*What is expected:* Go through the records and copy each line where the word "else" occurs.

*Records shown:*

(* ===== verification/MailFacts.v ===== *)
(** * MailFacts: what the mail service answers and does
    (apps/mailserver/repo/mail_mysql.go, service/mail.go, server/mail.go) *)
From S2P Require Import Prelude Safety MailRepo MailService.

Abbreviation M A := (go mail_state mail_event mail_err A).

(** ** Attachments *)
Definition add_attachments (atts : list ItemAttachment) (mail : Mail) : Mail := foldl (fun m a => add_attachment a m) mail atts.
Definition atts_for (id : u64) (rows : list (u64 * option ItemAttachment)) : list ItemAttachment :=
  omap (fun e => if e.1 =? id then e.2 else None) rows.
(** The attachments of a mail: its items that exist. *)
Definition attachments_of (d : mail_tables) (id : u64) : list ItemAttachment :=
  omap (fun mi => if mi_mail mi =? id then item_attachment (mi_item mi) <$> instances d !! mi_item mi else None) (mail_items d).

Lemma add_attachment_ID a m : mail_ID (add_attachment a m) = mail_ID m.
Proof. done. Qed.
Lemma attach_all_run rows : forall mail (s : sys mail_state mail_event),
  attach_all rows mail s =
  (if decide (Forall (fun e => is_Some e.2) rows) then Ok (add_attachments (omap snd rows) mail) else Fail ErrScan, s).
Proof.
  induction rows as [|[id [a|]] rows IH]; intros mail s; cbn [attach_all not_nil].
  - by rewrite decide_True by constructor.
  - erewrite bind_run by reflexivity. rewrite IH. cbn [omap list_omap snd].
    case_decide as H1; case_decide as H2; try done; [by destruct H2; constructor|by apply Forall_cons in H2 as [_ ?]].
  - rewrite decide_False; [done|]. intros [[? [=]] _]%Forall_cons.
Qed.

*Answer:*
  omap (fun e => if e.1 =? id then e.2 else None) rows.
  omap (fun mi => if mi_mail mi =? id then item_attachment (mi_item mi) <$> instances d !! mi_item mi else None) (mail_items d).
  (if decide (Forall (fun e => is_Some e.2) rows) then Ok (add_attachments (omap snd rows) mail) else Fail ErrScan, s).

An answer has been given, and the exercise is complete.